Llegó la hora de profundas reformas en la organización cafetera, que la adapten a la nueva realidad de los mercados mundial y nacional.

Llegó la hora de revisar la coexistencia de la Federación Nacional de Cafeteros, los comités departamentales, las cooperativas de caficultores y Almacafé. En el segundo congreso cafetero se recomendó crear almacenes de café para guardar los sobrantes y esperar un mejor precio. En 1965 se convirtieron en un almacén de depósito, con el fin de emitir bonos de prenda y ayudar a la financiación. En algún momento llegó a tener capacidad para almacenar 16 millones de sacos, además de actuar como el gran agente de compra. El Pacto Internacional del Café se rompió en 1989, por lo tanto, la retención cafetera desde entonces no es un instrumento utilizado.

Siendo así, toda esa infraestructura con presencia en 15 departamentos, con valiosas bodegas, múltiples gerentes y personal, no se requieren para almacenar y exportar a duras penas el 20% del café del país y con trilladoras que se pueden vender. Tengamos en cuenta que los que exportan el 80% lo hace de manera eficiente, sin disponer de toda esa parafernalia, que se sostiene por lo que le cobra al Fondo Nacional del Café de servicios prestados.

Las cooperativas de caficultores, recomendadas en 1942 en el XII congreso cafetero, llegaron a 59. Hoy, después de fusiones, liquidaciones y crisis, se cuenta con cerca de 33 cooperativas. Iniciaron comprando café para el Fondo, pero ya muchas de ellas no utilizan esos recursos financieros, acceden al sistema bancario, exportan directamente y, también, venden el café a exportadores privados.

Una enorme rivalidad ha existido entre líderes de las cooperativas y de los comités departamentales que ha llevado a una inadmisible duplicación de funciones, con recursos de los cafeteros, pero poco los benefician; más bien los agobian con programas de lado y lado, quedando sin saber qué hacer.

Adicionalmente existe Expocafé, creada en 1985 como exportadora de algunas cooperativas, hoy en asocio con la Federación, principalmente para atender el mercado de EE.UU., por disposición de la ley de comercio; también existe Ferticafé para manejo de fertilizantes, pero al mismo tiempo las grandes cooperativas tienen su propio programa de compra y venta de abonos.

Esta cantidad de empresas y funciones no tienen razón de existir en esta nueva época. Son demasiadas inversiones, numerosos gastos, excesiva burocracia, enorme duplicidad, cuando para sobrevivir se requiere bajo costo y competir con innumerables exportadores privados, mucho más eficientes.

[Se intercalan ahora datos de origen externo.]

(** * useFetchedData: a data-fetching React hook

    Shallow embedding of [src/hooks/useFetchedData.js] (the file kept as
    [src/unnamed/part_003]) and of the part of its platform the hook talks
    to: the [useState] cells, the [useEffect] life cycle with an empty
    dependency list, [fetch], [Response.json] and [AbortController].

    The asynchronous function [fetchData] is written in a small monad of
    suspended computations ([Async]); one activation of the hook (one mount
    of the consumer) is a record ([Activation]) stepped by the events the
    event loop can deliver: the awaited promise settles, or the consumer is
    unmounted.  [src/App.js], the consumer, is embedded as the element it
    returns for what the hook gave it at its last render. *)

From Stdlib Require Import String ZArith List Bool.
From ExtLib Require Import Structures.Monad Structures.MonadExc
  Data.Monads.EitherMonad.
Import ListNotations.
Import MonadNotation.

Set Warnings "-register-all".

Local Open Scope string_scope.
Local Open Scope list_scope.
Local Open Scope monad_scope.

(** ** JavaScript values *)

(** The values that travel through the hook: parsed JSON bodies, the
    response object and rejection reasons.  Numbers are the integers the
    Item records carry ([id], [userId]); an error object keeps its [name]
    and [message].  None of them is callable, so a setter never takes its
    argument for an updater function.  The one method the hook calls is
    [json]: [with_json props] is an object that has a [json] function
    besides the data properties [props] (a [Response], or the mock
    [{ json: jest.fn() }] of the tests); no other value has one. *)
Inductive Value : Type :=
| null
| undefined
| boolean (b : bool)
| number (n : Z)
| str (s : string)
| array (items : list Value)
| object (props : list (string * Value))
| with_json (props : list (string * Value))
| Error (name message : string).

(** The outcome of a promise. *)
Inductive Settled : Type :=
| Fulfilled (value : Value)
| Rejected (reason : Value).

(** ** The platform interface *)

(** The signal of the controller created at line 11,
    [abortController.signal]. *)
Inductive AbortSignal : Type :=
| abortController_signal.

(** The second argument of [fetch]. *)
Record RequestInit : Type := mkInit {
  method : option string;
  signal : option AbortSignal
}.

(** A call of [fetch] as the network sees it. *)
Record Request : Type := mkRequest {
  url : string;
  init : RequestInit
}.

(** [fetch] without a [method] option issues a GET. *)
Definition request_method (r : Request) : string :=
  match method (init r) with
  | Some m => m
  | None => "GET"
  end.

(** The two expressions [fetchData] awaits. *)
Inductive Awaitable : Type :=
| fetch (input : string) (options : RequestInit)
| response_json (response : Value).

(** The three [useState] setters. *)
Inductive Dispatch : Type :=
| setData (json : Value)
| setError (reason : Value)
| setLoading (flag : bool).

(** ** Suspended computations *)

(** The body of an [async] function up to its next suspension: it returns,
    throws, calls a state setter and goes on, or awaits a promise and goes on
    with the way it settled. *)
Inductive Async (A : Type) : Type :=
| Return (a : A)
| Throw (reason : Value)
| Call (c : Dispatch) (k : Async A)
| Await (p : Awaitable) (k : Settled -> Async A).

Arguments Return {A} a.
Arguments Throw {A} reason.
Arguments Call {A} c k.
Arguments Await {A} p k.

Fixpoint Async_bind {A B : Type} (m : Async A) (f : A -> Async B) : Async B :=
  match m with
  | Return a => f a
  | Throw e => Throw e
  | Call c k => Call c (Async_bind k f)
  | Await p k => Await p (fun s => Async_bind (k s) f)
  end.

(** [try { m } catch (e) { h e }] *)
Fixpoint Async_catch {A : Type} (m : Async A) (h : Value -> Async A) : Async A :=
  match m with
  | Return a => Return a
  | Throw e => h e
  | Call c k => Call c (Async_catch k h)
  | Await p k => Await p (fun s => Async_catch (k s) h)
  end.

#[global] Instance Monad_Async : Monad Async :=
  {| ret := @Return; bind := @Async_bind |}.

#[global] Instance Exception_Async : MonadExc Value Async :=
  {| raise := @Throw; catch := @Async_catch |}.

(** [try { m } finally { f }]: [f] runs on both exits, and the exit of [m]
    is kept unless [f] throws itself. *)
Fixpoint finally {A : Type} (m : Async A) (f : Async unit) : Async A :=
  match m with
  | Return a => f ;; ret a
  | Throw e => f ;; raise e
  | Call c k => Call c (finally k f)
  | Await p k => Await p (fun s => finally (k s) f)
  end.

(** [await p]: the value of a fulfilled promise, the reason of a rejected
    one thrown at the place of the [await]. *)
Definition await (p : Awaitable) : Async Value :=
  Await p (fun s =>
    match s with
    | Fulfilled v => ret v
    | Rejected e => raise e
    end).

Definition call (c : Dispatch) : Async unit := Call c (ret tt).

(** ** The hook *)

Definition API_URL : string := "https://jsonplaceholder.typicode.com/posts".

(** Whether [v.json] is a function. *)
Definition has_json (v : Value) : bool :=
  match v with
  | with_json _ => true
  | _ => false
  end.

(** What the call [response.json()] throws on a value without a [json]
    function (in the wording of V8, the engine the tests run on). *)
Definition json_TypeError (response : Value) : Value :=
  Error "TypeError"
    match response with
    | null => "Cannot read properties of null (reading 'json')"
    | undefined => "Cannot read properties of undefined (reading 'json')"
    | _ => "response.json is not a function"
    end.

(** The call [response.json()] of line 19: it hands back the promise to
    await, or throws on the spot. *)
Definition call_json (response : Value) : Async Awaitable :=
  if has_json response
  then ret (response_json response)
  else raise (json_TypeError response).

(** Lines 13 to 26. *)
Definition fetchData (s : AbortSignal) : Async unit :=
  finally
    (catch
       (response <- await (fetch API_URL {| method := None; signal := Some s |}) ;;
        body <- call_json response ;;
        json <- await body ;;
        call (setData json))
       (fun error => call (setError error)))
    (call (setLoading false)).

(** What the hook returns, [{ data, error, loading }]. *)
Record HookState : Type := mkState {
  data : Value;
  error : Value;
  loading : bool
}.

(** What an accepted setter call does to the cells: a cell keeps the last
    value its setter was given. *)
Definition dispatch (c : Dispatch) (s : HookState) : HookState :=
  match c with
  | setData v => {| data := v; error := error s; loading := loading s |}
  | setError e => {| data := data s; error := e; loading := loading s |}
  | setLoading b => {| data := data s; error := error s; loading := b |}
  end.

(** One activation: the three cells as the last render of the hook saw
    them, the suspended [fetchData], the calls of [fetch] and of [abort]
    made so far, whether the consumer is still mounted, and the setter
    calls [fetchData] made, accepted or not, in the order they were made. *)
Record Activation : Type := mkActivation {
  cells : HookState;
  task : Async unit;
  requests : list Request;
  abort_calls : nat;
  mounted : bool;
  calls : list Dispatch
}.

(** Runs a computation up to its next [await] (or its end).  Reaching
    [await fetch(..)] is where the request leaves.  React takes a setter
    call of a mounted consumer and renders again; the call of an unmounted
    one is made and dropped, and the cells stay what the last render saw. *)
Fixpoint drive (t : Async unit) (w : Activation) : Activation :=
  match t with
  | Call c k =>
      drive k {| cells := if mounted w then dispatch c (cells w) else cells w;
                 task := task w;
                 requests := requests w; abort_calls := abort_calls w;
                 mounted := mounted w; calls := calls w ++ [c] |}
  | Await (fetch input options) _ =>
      {| cells := cells w; task := t;
         requests := requests w ++ [{| url := input; init := options |}];
         abort_calls := abort_calls w; mounted := mounted w;
         calls := calls w |}
  | Await (response_json _) _ | Return _ | Throw _ =>
      {| cells := cells w; task := t; requests := requests w;
         abort_calls := abort_calls w; mounted := mounted w;
         calls := calls w |}
  end.

(** The first render and the effect: the cells get their initial values
    (lines 6 to 8), the effect creates the controller and calls [fetchData]
    (lines 11 and 28). *)
Definition mount : Activation :=
  drive (fetchData abortController_signal)
    {| cells := {| data := null; error := null; loading := true |};
       task := Return tt; requests := []; abort_calls := 0;
       mounted := true; calls := [] |}.

(** The clean-up of the effect, lines 30 to 32. *)
Definition cleanup (w : Activation) : Activation :=
  {| cells := cells w; task := task w; requests := requests w;
     abort_calls := S (abort_calls w); mounted := false; calls := calls w |}.

(** What the event loop delivers to an activation. *)
Inductive Event : Type :=
| Settle (s : Settled)
| Unmount.

(** A settlement resumes [fetchData] when it is suspended at an [await] and
    is lost otherwise; React runs the clean-up of a mounted consumer once. *)
Definition step (w : Activation) (ev : Event) : Activation :=
  match ev with
  | Settle s =>
      match task w with
      | Await _ k => drive (k s) w
      | _ => w
      end
  | Unmount => if mounted w then cleanup w else w
  end.

Definition exec (w : Activation) (evs : list Event) : Activation :=
  fold_left step evs w.

(** What the hook returned at its last render, line 35: React runs the
    hook again after every setter call it takes and never after the
    unmount, so this is the object the consumer holds last. *)
Definition useFetchedData (w : Activation) : HookState := cells w.

(** ** Vocabulary of the properties *)

(** The reason [fetch] rejects with once its signal is aborted. *)
Definition AbortError : Value := Error "AbortError" "The operation was aborted.".

(** A response object as far as a caller could look at its status line. *)
Definition Response (status : Z) : Value :=
  with_json [("ok", boolean ((200 <=? status)%Z && (status <=? 299)%Z));
             ("status", number status)].

(** The payload of the test suite, [mockedData]. *)
Definition mockedData : Value :=
  array [object [("body", str "mocked body"); ("id", number 1);
                 ("title", str "mock title"); ("userId", number 1)]].

Definition mockedError : Value := Error "Error" "mocked error".

Definition initial_state : HookState :=
  {| data := null; error := null; loading := true |}.

(** The settlements among the events, in the order of delivery. *)
Fixpoint outcomes (evs : list Event) : list Settled :=
  match evs with
  | [] => []
  | Settle s :: evs' => s :: outcomes evs'
  | Unmount :: evs' => outcomes evs'
  end.

(** The events delivered while the consumer is mounted: those before the
    first unmount. *)
Fixpoint live (evs : list Event) : list Event :=
  match evs with
  | [] => []
  | Unmount :: _ => []
  | Settle s :: evs' => Settle s :: live evs'
  end.

(** Whether the consumer is unmounted somewhere in the events. *)
Fixpoint deactivated (evs : list Event) : bool :=
  match evs with
  | [] => false
  | Unmount :: _ => true
  | Settle _ :: evs' => deactivated evs'
  end.

(** The request has settled once [fetch] rejected, or [fetch] fulfilled
    with a value that has no [json] to call, or [fetch] fulfilled and the
    parse of the body settled either way. *)
Definition request_settled (os : list Settled) : bool :=
  match os with
  | [] => false
  | Rejected _ :: _ => true
  | Fulfilled response :: os' =>
      if has_json response
      then match os' with
           | [] => false
           | _ :: _ => true
           end
      else true
  end.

Propongo una sola organización, muy fuerte en cada departamento, que aglutine todas estas actividades; que sume los patrimonios creando fortaleza económica, que optimice los gastos de administración, que administre el Fondo Nacional del Café, constituyéndose únicamente en comprador de última instancia -que en caso de tener que adquirir café lo exporte ese nuevo organismo-, pero también lo puede subastar para que el mejor postor lo haga.

Son innumerables las posibilidades de ese nuevo instrumento, lo único claro es que no podemos afrontar la cuarta revolución industrial con los instrumentos y los costos del siglo pasado.